**Given records**

(** *** What is done to the module *)

Lemma globals_prepared {F Machine} (c : Compiler Machine) (m : LModule F) i g :
  globals m !! i = Some g -> gv_name g = global_ctors -> gv_initializer g <> None -> NoDup (gv_name <$> globals m) ->
  globals (prepared_module c m) = <[i := moved_constructors (clear_thread_local g)]>
    ((fun g => if gv_thread_local g then clear_thread_local g else g) <$> globals m).
Proof.
  intros Hi Hn Hin Hnd. unfold prepared_module, MoveConstructors, RemoveThreadLocals. cbn [globals].
  set (f := fun g => if gv_thread_local g then clear_thread_local g else g).
  assert (Hname : forall x, gv_name (f x) = gv_name x) by (intros x; unfold f; by destruct (gv_thread_local x)).
  assert (Hfg : f g = clear_thread_local g) by (unfold f; destruct g as [n [] l s ini]; done).
  assert (Hfind : list_find (fun g => gv_name g = global_ctors) (f <$> globals m) = Some (i, f g)).
  { apply list_find_Some. split_and!; [by rewrite list_lookup_fmap, Hi|by rewrite Hname|].
    intros j y Hj Hlt Hy. rewrite list_lookup_fmap in Hj. apply fmap_Some in Hj as (x & Hx & ->). rewrite Hname in Hy.
    assert (j = i); [|lia]. eapply (NoDup_lookup _ _ _ global_ctors Hnd); rewrite list_lookup_fmap; [rewrite Hx|rewrite Hi]; cbn; congruence. }
  rewrite Hfind. rewrite Hfg. cbn [clear_thread_local gv_initializer]. destruct (gv_initializer g); [done|congruence].
Qed.

(** C20: the constructors of a compiled module are run by the code cache, once
    and in the order of their table.  Compiling gives the module the triple
    and the layout of the host, leaves no variable thread-local, and puts the
    table of constructors, under a name the linker does not treat specially,
    into a section of its own; when the linker has asked the code cache for
    that section and written the table there, finalizing the section and
    running the constructors calls exactly the functions of the table that
    are not null, after those that were waiting, and leaves none waiting. *)
Theorem compiled_constructors_run {F Machine LObj : Type} {Mod Obj TS : Type}
    (emit : Machine -> LModule F -> option LObj) can_open (comp : Compiler Machine) (m m' : LModule F) path files files'
    i g ks mmap bp byte_at index_at (c c1 : CodeCache Mod Obj TS) id align ro base range good :
  CompileModuleToFile emit can_open comp m path files = Ok (m', files') ->
  NoDup (gv_name <$> globals m) -> globals m !! i = Some g -> gv_name g = global_ctors ->
  gv_initializer g = Some (concat (ctor_bytes <$> ks)) -> Forall ctor_words ks ->
  let bytes := concat (ctor_bytes <$> ks) in
  files' !! path = emit (machine comp) m' /\ target_triple m' = host_triple comp /\ data_layout m' = host_layout comp /\
  functions m' = functions m /\ Forall (fun g => gv_thread_local g = false) (globals m') /\
  exists table, globals m' !! i = Some table /\ gv_initializer table = Some bytes /\ gv_linkage table = PrivateLinkage /\
  (allocateDataSection mmap bp c (Z.of_nat (length bytes)) align id (gv_section table) ro = Ok (base, c1) ->
     memory_holds byte_at base bytes -> pending_jit_ranges c1 !! id = Some range ->
     let c2 := RunConstructors (snd (finalize_range index_at (constructor_at byte_at) (good, c1) range)) in
     called c2 = called c ++ constructors c ++ filter (fun f => f <> 0) (ctor_func <$> ks) /\ constructors c2 = []).
Proof.
  intros Hcomp Hnd Hi Hn Hin Hw bytes. unfold CompileModuleToFile in Hcomp. apply bind_ok in Hcomp as (u & _ & Hcomp).
  destruct (emit (machine comp) (prepared_module comp m)) as [obj|] eqn:He; [|done].
  assert (Hm' : m' = prepared_module comp m) by congruence. assert (Hf' : files' = <[path := obj]> files) by congruence.
  assert (Hgl : globals m' = <[i := moved_constructors (clear_thread_local g)]>
    ((fun g => if gv_thread_local g then clear_thread_local g else g) <$> globals m)).
  { rewrite Hm'. apply globals_prepared; [done|done|congruence|done]. }
  assert (Hmv : forall (m0 : LModule F), target_triple (MoveConstructors m0) = target_triple m0 /\
  data_layout (MoveConstructors m0) = data_layout m0 /\ functions (MoveConstructors m0) = functions m0).
  { intros m0. unfold MoveConstructors. destruct (list_find _ _) as [[? g0]|]; [|done]. by destruct (gv_initializer g0). }
  split_and!.
  - by rewrite Hm', He, Hf', lookup_insert_eq.
  - rewrite Hm'. unfold prepared_module. by rewrite (proj1 (Hmv _)).
  - rewrite Hm'. unfold prepared_module. by rewrite (proj1 (proj2 (Hmv _))).
  - rewrite Hm'. unfold prepared_module. by rewrite (proj2 (proj2 (Hmv _))).
  - rewrite Hgl. apply Forall_insert; [|done]. apply Forall_fmap, Forall_forall. intros x _. cbn.
    destruct (gv_thread_local x) eqn:E; done.
  - exists (moved_constructors (clear_thread_local g)). split_and!; [|done|done|].
    { rewrite Hgl. apply list_lookup_insert_eq. rewrite length_fmap. by eapply lookup_lt_Some. }
    cbn [moved_constructors gv_section]. intros Hal Hmem Hr. unfold allocateDataSection in Hal.
    rewrite bool_decide_eq_false_2, bool_decide_eq_true_2 in Hal by done. apply bind_ok in Hal as ([b ta] & _ & Hal).
    injection Hal as <- <-. cbn in Hr. rewrite lookup_insert_eq in Hr. injection Hr as <-.
    unfold finalize_range. cbn [is_ctors]. rewrite LoadConstructors_spec. cbn [snd].
    assert (Hes : section_entries (constructor_at byte_at) sizeof_Constructor
              (MkMemoryMap b (Z.of_nat (length bytes)) id true (negb ro) false false true (pending_source_file c)) = ks).
    { unfold section_entries. cbn [mm_base mm_size]. unfold bytes. rewrite length_ctors. unfold sizeof_Constructor.
      replace (Z.of_nat (24 * length ks) / 24) with (Z.of_nat (length ks)); [by apply constructors_read|].
      rewrite Nat2Z.inj_mul, Z.mul_comm. by rewrite Z.div_mul. }
    rewrite Hes. unfold RunConstructors. cbn.
    destruct (constructors c ++ filter _ (ctor_func <$> ks)) as [|f l] eqn:E; cbn; [by rewrite app_nil_r|done].
Qed.

(** ** Instance *)

(** No module has an index here. *)
Definition demo_index_at (_ : Z) : CacheIndexEntry := MkIndexEntry (0, 0) 0.

(** A module with a thread-local variable and two constructors, one null. *)
Definition demo_ctors : list Constructor := [MkConstructor 65535 65537 0; MkConstructor 65535 0 0].
Definition demo_table : GlobalVariable :=
  MkGlobal global_ctors false AppendingLinkage [] (Some (concat (ctor_bytes <$> demo_ctors))).
Definition demo_module : LModule unit := MkLModule [] [] [MkGlobal [120] true ExternalLinkage [] None; demo_table] [].
Definition demo_compiler : Compiler unit := MkCompiler [104] [108] tt.
Definition demo_ctor_byte (a : Z) : Z := default 0 (concat (ctor_bytes <$> demo_ctors) !! Z.to_nat (a - 262144)).
Definition demo_ctor_section : outcome (Z * CodeCache unit unit unit) :=
  allocateDataSection AllocatorProps.demo_mmap [204] demo_code_cache 48 8 3 vctors false.
Definition demo_ctor_cache : CodeCache unit unit unit := match demo_ctor_section with Ok (_, c) => c | _ => demo_code_cache end.
Definition demo_ctor_range : MemoryMap := MkMemoryMap 262144 48 3 true true false false true [].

**Your goal**
For each line above that includes "path", make a copy.

**Output**
    (emit : Machine -> LModule F -> option LObj) can_open (comp : Compiler Machine) (m m' : LModule F) path files files'
  CompileModuleToFile emit can_open comp m path files = Ok (m', files') ->
  files' !! path = emit (machine comp) m' /\ target_triple m' = host_triple comp /\ data_layout m' = host_layout comp /\
  assert (Hm' : m' = prepared_module comp m) by congruence. assert (Hf' : files' = <[path := obj]> files) by congruence.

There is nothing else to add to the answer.